The task:
From the entries below, output the line with "Ok _ => discriminate H" and each following line up to and including the line with "end) _ = Ok", exactly as written.

[Stored data]
Lemma fetchone_None p t r : fetchone p t = None -> r ∈ t -> p r = false.
Proof. intros H ?%list_elem_of_In. by eapply find_none in H. Qed.

Lemma exists_row_true p t : exists_row p t = true <-> exists r, r ∈ t /\ p r = true.
Proof.
  unfold exists_row. rewrite existsb_exists.
  split; intros (r & ? & ?); exists r; by rewrite list_elem_of_In in *.
Qed.

Lemma exists_row_false p t : exists_row p t = false <-> forall r, r ∈ t -> p r = false.
Proof.
  split.
  - intros H r Hr. destruct (p r) eqn:E; [|done].
    assert (exists_row p t = true) by (apply exists_row_true; eauto). congruence.
  - intros H. destruct (exists_row p t) eqn:E; [|done].
    apply exists_row_true in E as (r & Hr & Hp). by rewrite (H r Hr) in Hp.
Qed.

Lemma elem_of_update_where p f t r' :
  r' ∈ update_where p f t <-> exists r, r ∈ t /\ r' = if p r then f r else r.
Proof.
  unfold update_where. rewrite list_elem_of_fmap. split; intros (r & ? & ?); eauto.
Qed.

Lemma fetchone_snoc p t r : fetchone p t = None -> p r = true -> fetchone p (t ++ [r]) = Some r.
Proof.
  unfold fetchone. intros H Hr. induction t as [|x t IH]; simpl in *; [by rewrite Hr|].
  destruct (p x); [done|auto].
Qed.

Lemma fetchone_update_where p f t :
  (forall r, p r = true -> p (f r) = true) ->
  fetchone p (update_where p f t) = f <$> fetchone p t.
Proof.
  intros Hf. unfold fetchone, update_where. induction t as [|x t IH]; [done|].
  rewrite fmap_cons. simpl. destruct (p x) eqn:E; [by rewrite (Hf x E)|by rewrite E].
Qed.

Lemma length_update_where p f t : length (update_where p f t) = length t.
Proof. apply length_fmap. Qed.

Section key.
Context {K : Type} (key : R -> K).

Lemma update_where_keys p f t :
  (forall r, key (f r) = key r) -> key <$> update_where p f t = key <$> t.
Proof.
  intros Hf. unfold update_where. rewrite <- list_fmap_compose.
  apply list_fmap_ext. intros ? r _. simpl. by destruct (p r).
Qed.

Lemma key_unique t r1 r2 :
  NoDup (key <$> t) -> r1 ∈ t -> r2 ∈ t -> key r1 = key r2 -> r1 = r2.
Proof.
  intros Hnd (i & Hi)%list_elem_of_lookup (j & Hj)%list_elem_of_lookup E.
  assert (i = j) as ->; [|congruence].
  eapply NoDup_lookup; [exact Hnd|..]; rewrite list_lookup_fmap.
  - by rewrite Hi.
  - rewrite Hj. simpl. by f_equal.
Qed.

Lemma key_in t r : r ∈ t -> key r ∈ key <$> t.
Proof. intros. apply list_elem_of_fmap. eauto. Qed.

Lemma NoDup_keys_app t r :
  NoDup (key <$> t) -> (forall r', r' ∈ t -> key r' <> key r) -> NoDup (key <$> t ++ [r]).
Proof.
  intros Hnd Hfresh. rewrite fmap_app. apply NoDup_app. split_and!; [done|..].
  - intros k (r' & -> & Hr')%list_elem_of_fmap.
    intros E%list_elem_of_singleton. by eapply Hfresh.
  - apply NoDup_singleton.
Qed.

Lemma fetchone_key `{EqDecision K} t r :
  NoDup (key <$> t) -> r ∈ t -> fetchone (fun r' => bool_decide (key r' = key r)) t = Some r.
Proof.
  intros Hnd Hr. destruct (fetchone _ t) as [r'|] eqn:E.
  - apply fetchone_Some in E as [Hr' Hk%bool_decide_eq_true]. f_equal.
    by apply (key_unique t).
  - apply (fetchone_None _ _ r) in E; [|done]. by rewrite bool_decide_eq_false in E.
Qed.
End key.
End tables.

#[global] Arguments update_where : simpl never.
#[global] Arguments select : simpl never.
#[global] Arguments fetchone : simpl never.
#[global] Arguments rowcount : simpl never.
#[global] Arguments exists_row : simpl never.

(** ** Sorting: [sorted(...)] and [ORDER BY]

    Insertion sort; stable, as both are. *)

Section sorting.
Context {A : Type} (leb : A -> A -> bool).

Fixpoint insert_by (x : A) (l : list A) : list A :=
  match l with
  | [] => [x]
  | y :: l' => if leb x y then x :: l else y :: insert_by x l'
  end.

Fixpoint sort_by (l : list A) : list A :=
  match l with
  | [] => []
  | x :: l' => insert_by x (sort_by l')
  end.

Lemma insert_by_perm x l : insert_by x l ≡ₚ x :: l.
Proof.
  induction l as [|y l IH]; simpl; [done|]. destruct (leb x y); [done|].
  rewrite IH. constructor.
Qed.

Lemma sort_by_perm l : sort_by l ≡ₚ l.
Proof. induction l as [|x l IH]; simpl; [done|]. by rewrite insert_by_perm, IH. Qed.

Lemma elem_of_sort_by l x : x ∈ sort_by l <-> x ∈ l.
Proof. by rewrite sort_by_perm. Qed.

Section ordered.
Hypothesis leb_total : forall x y, leb x y = false -> leb y x = true.
Hypothesis leb_trans : forall x y z, leb x y = true -> leb y z = true -> leb x z = true.

Lemma insert_by_sorted x l :
  StronglySorted (fun a b => leb a b = true) l ->
  StronglySorted (fun a b => leb a b = true) (insert_by x l).
Proof.
  induction 1 as [|y l Hl IH Hy]; simpl; [by repeat constructor|].
  destruct (leb x y) eqn:E; constructor; auto.
  - by constructor.
  - constructor; [done|]. eapply Forall_impl; [exact Hy|]; simpl; eauto.
  - rewrite insert_by_perm. constructor; auto.
Qed.

Lemma sort_by_sorted l : StronglySorted (fun a b => leb a b = true) (sort_by l).
Proof. induction l; simpl; [constructor|by apply insert_by_sorted]. Qed.

(** The first row of an [ORDER BY] is a minimum of the selection. *)
Lemma sort_by_head_min l x y :
  head (sort_by l) = Some x -> y ∈ l -> y = x \/ leb x y = true.
Proof.
  intros Hx Hy. pose proof (sort_by_sorted l) as Hs.
  rewrite <- elem_of_sort_by in Hy. destruct (sort_by l) as [|z l']; [done|].
  simplify_eq/=. inversion_clear Hs as [|? ? _ Hall].
  apply elem_of_cons in Hy as [->|Hy]; [by left|right].
  rewrite Forall_forall in Hall. auto.
Qed.
End ordered.
End sorting.

(** ** Monad inversion

    [monad_inv H] decomposes a successful run [H : m s = Ok (a, s')] of a
    sequence of statements into the runs of the statements. *)

Lemma res_bind_Ok {A B} (m : res A) (f : A -> res B) b :
  (m ≫= f) = Ok b <-> exists a, m = Ok a /\ f a = Ok b.
Proof.
  destruct m; simpl; split; [by eauto| |done|].
  - by intros (? & [= <-] & ?).
  - by intros (? & ? & _).
Qed.

Lemma st_bind_Ok {S A B} (m : st S A) (f : A -> st S B) s b s'' :
  (m ≫= f) s = Ok (b, s'') <-> exists a s', m s = Ok (a, s') /\ f a s' = Ok (b, s'').
Proof.
  unfold mbind, st_bind. destruct (m s) as [[a s']|e]; split; [by eauto| |done|].
  - by intros (? & ? & [= <- <-] & ?).
  - by intros (? & ? & ? & _).
Qed.

Lemma st_guard_Ok {S} b e (s s' : S) u :
  st_guard b e s = Ok (u, s') <-> b = true /\ s' = s.
Proof.
  unfold st_guard. destruct u, b; split; [by intros [= ->]|by intros [_ ->]|done|by intros [? _]].
Qed.

Lemma st_lift_Ok {S A} (r : res A) (s s' : S) a :
  st_lift r s = Ok (a, s') <-> r = Ok a /\ s' = s.
Proof.
  unfold st_lift. destruct r; split.
  - by intros [= -> ->].
  - by intros [[= ->] ->].
  - done.
  - by intros [? _].
Qed.

Lemma st_ret_Ok {S A} (a b : A) (s s' : S) :
  (mret a : st S A) s = Ok (b, s') <-> b = a /\ s' = s.
Proof. split; [intros [= -> ->]; done|intros [-> ->]; done]. Qed.

Lemma st_gets_Ok {S A} (f : S -> A) (s s' : S) a :
  st_gets f s = Ok (a, s') <-> a = f s /\ s' = s.
Proof. split; [intros [= -> ->]; done|intros [-> ->]; done]. Qed.

Lemma st_modify_Ok {S} (f : S -> S) (s s' : S) u :
  st_modify f s = Ok (u, s') <-> s' = f s.
Proof. destruct u. split; [intros [= ->]; done|intros ->; done]. Qed.

Lemma st_raise_Ok {S A} e (s s' : S) (a : A) : st_raise e s = Ok (a, s') <-> False.
Proof. done. Qed.

Lemma st_catch_Ok {S A} (m : st S A) e h (s : S) r :
  st_catch m e h s = Ok r <-> m s = Ok r \/ (m s = Err e /\ h s = Ok r).
Proof.
  unfold st_catch. destruct (m s) as [[a s']|e'].
  - split; [by left|by intros [?|[? _]]].
  - case_bool_decide as E; split; [by right; subst|by intros [?|[_ ?]]|done|].
    intros [?|[[= ->] _]]; done.
Qed.

Ltac monad_step H :=
  lazymatch type of H with
  | (_ ≫= _) _ = Ok _ =>
      let a := fresh "a" in let s := fresh "s" in let H1 := fresh "H" in
      apply st_bind_Ok in H; destruct H as (a & s & H1 & H); monad_step H1; monad_step H
  | (_ ≫= _) = Ok _ =>
      let a := fresh "a" in let H1 := fresh "H" in
      apply res_bind_Ok in H; destruct H as (a & H1 & H); monad_step H1; monad_step H
  | st_guard _ _ _ = Ok _ => apply st_guard_Ok in H; destruct H as [H ->]
  | st_lift _ _ = Ok _ => apply st_lift_Ok in H; destruct H as [H ->]
  | st_gets _ _ = Ok _ => apply st_gets_Ok in H; destruct H as [-> ->]
  | st_modify _ _ = Ok _ => apply st_modify_Ok in H; subst
  | mret _ _ = Ok _ => apply st_ret_Ok in H; destruct H as [? ->]; simplify_eq
  | st_raise _ _ = Ok _ => by apply st_raise_Ok in H
  | Err _ = Ok _ => discriminate H
  | Ok _ = Ok _ => first [injection H; clear H; intros; subst | clear H]
  | (match ?x with _ => _ end) _ = Ok _ => let E := fresh "E" in destruct x eqn:E; monad_step H
  | (match ?x with _ => _ end) = Ok _ => let E := fresh "E" in destruct x eqn:E; monad_step H
  | _ => idtac
  end.

Ltac monad_inv H := monad_step H; subst.

(** ** Runs of [py] programs

    [runs P m Q E]: from a state in [P], a run of [m] that returns [a] ends in
    [Q a], one that raises [e] ends in [E e]. *)

Definition runs {S A} (P : S -> Prop) (m : py S A) (Q : A -> S -> Prop) (E : exn -> S -> Prop) : Prop :=
  forall s, P s -> match m s with (Ok a, s') => Q a s' | (Err e, s') => E e s' end.

Section runs.
Context {S : Type}.
Implicit Types (P : S -> Prop) (E : exn -> S -> Prop).

Lemma runs_ret {A} (a : A) (Q : A -> S -> Prop) E : runs (Q a) (mret a) Q E.
Proof. by intros s. Qed.

Lemma runs_bind {A B} P (R : A -> S -> Prop) (Q : B -> S -> Prop) E (m : py S A) (k : A -> py S B) :
  runs P m R E -> (forall a, runs (R a) (k a) Q E) -> runs P (m ≫= k) Q E.
Proof.
  intros Hm Hk s HP. specialize (Hm s HP). unfold mbind, py_bind.
  destruct (m s) as [[a|e] s']; [by apply Hk|done].
Qed.

Lemma runs_gets {A} (f : S -> A) P (Q : A -> S -> Prop) E :
  (forall s, P s -> Q (f s) s) -> runs P (py_gets f) Q E.
Proof. intros H s HP. exact (H s HP). Qed.

Lemma runs_modify (f : S -> S) P (Q : unit -> S -> Prop) E :
  (forall s, P s -> Q tt (f s)) -> runs P (py_modify f) Q E.
Proof. intros H s HP. exact (H s HP). Qed.

Lemma runs_raise {A} e P (Q : A -> S -> Prop) E : (forall s, P s -> E e s) -> runs P (py_raise e) Q E.
Proof. intros H s HP. exact (H s HP). Qed.

Lemma runs_guard (b : bool) e P (Q : unit -> S -> Prop) E :
  (forall s, P s -> if b then Q tt s else E e s) -> runs P (py_guard b e) Q E.
Proof. intros H s HP. specialize (H s HP). unfold py_guard. by destruct b. Qed.

Lemma runs_lift {A} (r : res A) P (Q : A -> S -> Prop) E :
  (forall s, P s -> match r with Ok a => Q a s | Err e => E e s end) -> runs P (py_lift r) Q E.
Proof. intros H s HP. specialize (H s HP). unfold py_lift. by destruct r. Qed.

Lemma runs_try {A} (m : py S A) (h : exn -> option (py S A)) P (Q : A -> S -> Prop) E E1 :
  runs P m Q E1 ->
  (forall e, match h e with Some k => runs (E1 e) k Q E | None => forall s, E1 e s -> E e s end) ->
  runs P (py_try m h) Q E.
Proof.
  intros Hm Hh s HP. specialize (Hm s HP). unfold py_try. destruct (m s) as [[a|e] s']; [done|].
  specialize (Hh e). destruct (h e) as [k|]; [by apply Hh|auto].
Qed.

Task answer:
  | Err _ = Ok _ => discriminate H
  | Ok _ = Ok _ => first [injection H; clear H; intros; subst | clear H]
  | (match ?x with _ => _ end) _ = Ok _ => let E := fresh "E" in destruct x eqn:E; monad_step H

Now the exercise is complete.